North Korea’s street children transition into paid workers

Children living at an orphanage in Pyongyang play outside the facilities. Image: Daily NK

North Korea’s homeless children (kkotjebi) are becoming less dependent on begging and more able to provide labor and earn money, Daily NK has learned.

“There are many cases where street children are earning money for the work they do, instead of just begging on the street. Some of them earn money by helping to move items owned by elderly residents at the markets or at train stations,” said a source in China close to North Korean affairs on August 6.

“Street children in their early teens will carry tools on their shoulders and fix the tires of trucks hauling coal. When drivers go off to eat, the children will fix the tires and get paid anywhere from 200 won for small jobs to 1,000 won for bigger ones.”  

He also noted that street children were notorious for stealing items and causing trouble for business people, which led to many reports to the police, but such incidents are waning. “The street kids seem to understand that it’s hard for them to survive if they steal and cause trouble like they did in the past,” he explained.

The street children have also recently started to form organized groups that control activities in their own specified “zones” while targeting areas with a lot of foot traffic when they beg.
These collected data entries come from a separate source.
(** * Asset-transfer chaincode: the access-controlled contract and the
    events/private-data contract, embedded over an explicit ledger state.

    Every transaction function of the source is an [async] method that talks
    to the ledger through [ctx.stub]; here it is a computation in a small
    state-and-exception monad over the ledger.  A [throw] keeps the ledger as
    it was at the point of the throw, so a theorem of the form "fails and the
    state is unchanged" says that nothing had been written before the throw. *)

From Stdlib Require Import ZArith String Ascii List DecimalString.
From stdpp Require Import base option list gmap strings sorting.

Set Warnings "-register-all".
Open Scope string_scope.

(** ** JavaScript values that the contracts handle *)

(** What [JSON.parse] can return, and what [JSON.stringify] prints.  The
    numbers of an Asset ([Size], [AppraisedValue]) are integers, taken in
    the range where a JavaScript number holds an integer exactly and prints
    it in plain decimal. *)
Inductive json : Type :=
  | JNull
  | JBool (b : bool)
  | JNum (n : Z)
  | JStr (s : string)
  | JArr (items : list json)
  | JObj (fields : list (string * json)).

(** What a [throw] or a failing builtin raises.  The source throws plain
    [Error] objects that differ by their message only. *)
Inductive exn : Type :=
  | Error (message : string)
  | TypeError
  | SyntaxError
  | InvalidCharacterError.

Definition Unauthorized : exn := Error "Client not autorized, set abac.creator=true".
Definition AlreadyExists (id : string) : exn := Error ("The asset " ++ id ++ " already exists").
Definition NotFound (id : string) : exn := Error ("The asset " ++ id ++ " does not exist").
Definition IdentityResolutionError : exn := Error "failed to retrieve Client ID".
Definition InvalidKey : exn := Error "key must be a valid string".

Inductive outcome (A : Type) : Type :=
  | Ok (a : A)
  | Throw (e : exn).
Arguments Ok {A} a.
Arguments Throw {A} e.

(** An [async] function that is called without [await] hands back its
    promise.  None of the source's unawaited functions awaits anything
    itself, so the promise is already settled when the caller gets it. *)
Inductive promise (A : Type) : Type :=
  | Fulfilled (a : A)
  | Rejected (e : exn).
Arguments Fulfilled {A} a.
Arguments Rejected {A} e.

(** The right-hand sides of an object literal: JSON data, or a promise. *)
Inductive value : Type :=
  | Json (j : json)
  | Promise (p : promise string)
  | Object (fields : list (string * value)).

(** ** JSON.stringify *)

Definition dquote : ascii := "034"%char.
Definition backslash : ascii := "092"%char.

Definition hex_digit (n : N) : ascii :=
  match n with
  | 0 => "0" | 1 => "1" | 2 => "2" | 3 => "3" | 4 => "4" | 5 => "5" | 6 => "6"
  | 7 => "7" | 8 => "8" | 9 => "9" | 10 => "a" | 11 => "b" | 12 => "c"
  | 13 => "d" | 14 => "e" | _ => "f"
  end%N%char.

(** One character of a string literal: the quote and the backslash are
    escaped, control characters get their short escape or a [\u00XX]. *)
Definition escape_char (c : ascii) : string :=
  let n := N_of_ascii c in
  if (n =? 34)%N then String backslash (String dquote EmptyString)
  else if (n =? 92)%N then String backslash (String backslash EmptyString)
  else if (n =? 8)%N then String backslash "b"
  else if (n =? 9)%N then String backslash "t"
  else if (n =? 10)%N then String backslash "n"
  else if (n =? 12)%N then String backslash "f"
  else if (n =? 13)%N then String backslash "r"
  else if (n <? 32)%N then
    String backslash ("u00" ++
      String (hex_digit (n / 16)) (String (hex_digit (n mod 16)) EmptyString))
  else String c EmptyString.

Fixpoint escape (s : string) : string :=
  match s with
  | EmptyString => EmptyString
  | String c rest => escape_char c ++ escape rest
  end.

Definition quote (s : string) : string :=
  String dquote (escape s ++ String dquote EmptyString).

Definition number_to_string (n : Z) : string :=
  NilZero.string_of_int (Z.to_int n).

Fixpoint join (sep : string) (parts : list string) : string :=
  match parts with
  | [] => EmptyString
  | [p] => p
  | p :: rest => p ++ sep ++ join sep rest
  end.

Fixpoint JSON_stringify (j : json) : string :=
  match j with
  | JNull => "null"
  | JBool true => "true"
  | JBool false => "false"
  | JNum n => number_to_string n
  | JStr s => quote s
  | JArr items => "[" ++ join "," (map JSON_stringify items) ++ "]"
  | JObj fields =>
      "{" ++ join "," (map (fun kv => quote (fst kv) ++ ":" ++ JSON_stringify (snd kv)) fields) ++ "}"
  end.

(** What [JSON.stringify] sees of a run-time value: a promise has no
    enumerable property of its own and prints as the empty object. *)
Fixpoint to_json (v : value) : json :=
  match v with
  | Json j => j
  | Promise _ => JObj []
  | Object fields => JObj (map (fun kv => (fst kv, to_json (snd kv))) fields)
  end.

Definition JSON_stringify_value (v : value) : string := JSON_stringify (to_json v).

(** ** Members of a parsed value *)

Fixpoint assoc (name : string) (fields : list (string * json)) : option json :=
  match fields with
  | [] => None
  | (k, v) :: rest => if String.eqb k name then Some v else assoc name rest
  end.

(** [asset.name] for the member names the contracts read ([ID], [getOwner]),
    none of which is on a prototype: [None] is [undefined]; reading a member
    of [null] throws. *)
Definition get_member (asset : json) (name : string) : outcome (option json) :=
  match asset with
  | JNull => Throw TypeError
  | JObj fields => Ok (assoc name fields)
  | _ => Ok None
  end.

(** [asset.name()]: the member is read and then called.  Whatever
    [JSON.parse] built is data, and [undefined] is not callable either, so
    the call throws once the member has been read. *)
Definition call_member (asset : json) (name : string) : outcome json :=
  match get_member asset name with
  | Throw e => Throw e
  | Ok _ => Throw TypeError
  end.

Fixpoint set_field (name : string) (v : json) (fields : list (string * json)) : list (string * json) :=
  match fields with
  | [] => [(name, v)]
  | (k, old) :: rest =>
      if String.eqb k name then (k, v) :: rest else (k, old) :: set_field name v rest
  end.

(** [asset.name = v] in strict mode (both files are modules): an own
    property is replaced in place or appended; a named property put on an
    array is not part of what [JSON.stringify] prints; [null] and the
    primitives throw. *)
Definition set_member (asset : json) (name : string) (v : json) : outcome json :=
  match asset with
  | JObj fields => Ok (JObj (set_field name v fields))
  | JArr items => Ok (JArr items)
  | _ => Throw TypeError
  end.

(** [clientID != owner] with a promise on the left: an object is loosely
    equal to a string only when its [toString()] is that string, and to
    nothing else that [JSON.parse] can build. *)
Definition promise_loose_neq (clientID : promise string) (owner : json) : bool :=
  match owner with
  | JStr s => negb (String.eqb s "[object Promise]")
  | _ => true
  end.

(** ** The ledger and the transaction context *)

(** Modelled from the spec: the World State Accessor, the Private Data Store
    and the Event Sink of section 6 are services of the ledger host.
    [world] is the key-value world state, [private] the private-data
    collections keyed by collection name and key, [event] the event attached
    to the current unit of work. *)
Record Ledger : Type := mkLedger {
  world : gmap string string;
  private : gmap (string * string) string;
  event : option (string * string)
}.

(** Modelled from the spec: the Client Identity Provider of section 6.
    [attrs] are the attributes of the caller's certificate, [b64ID] is what
    [getID()] returns ([None] for [null]), [clientMSPID] and [peerMSPID] the
    organisations of the caller and of the executing peer, [transient] the
    transient map of the proposal. *)
Record Context : Type := mkContext {
  attrs : gmap string string;
  b64ID : option string;
  clientMSPID : string;
  peerMSPID : string;
  transient : gmap string string
}.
Such activities predominantly used to occur close to the markets.

“The kkotjebi don’t hang around the markets or the areas in front of train stations anymore,” said a source in North Hamgyong Province.

“They delegate roles to each other and operate in an organized manner so that they don’t all target the same areas. They seem to be more organized now in how they beg than in the past.”

The street children target areas with a lot of Chinese tourists, whose “guides tell them not to get too close to the children, and even call them ‘embarrassments to the country,’” she said.

Street children are generally sent to holding facilities upon arrest, but such sites are often ineffective at managing them.

The 2018 White Paper on North Korean Human Rights published by the Korea Institute for National Reunification quotes defector testimony stating that “[s]treet children are held in holding facilities but many of them end up running away due to the poor state of the facilities and the overbearing nature of the staff […] These holding facilities are also places where violence and sexual assault take place.”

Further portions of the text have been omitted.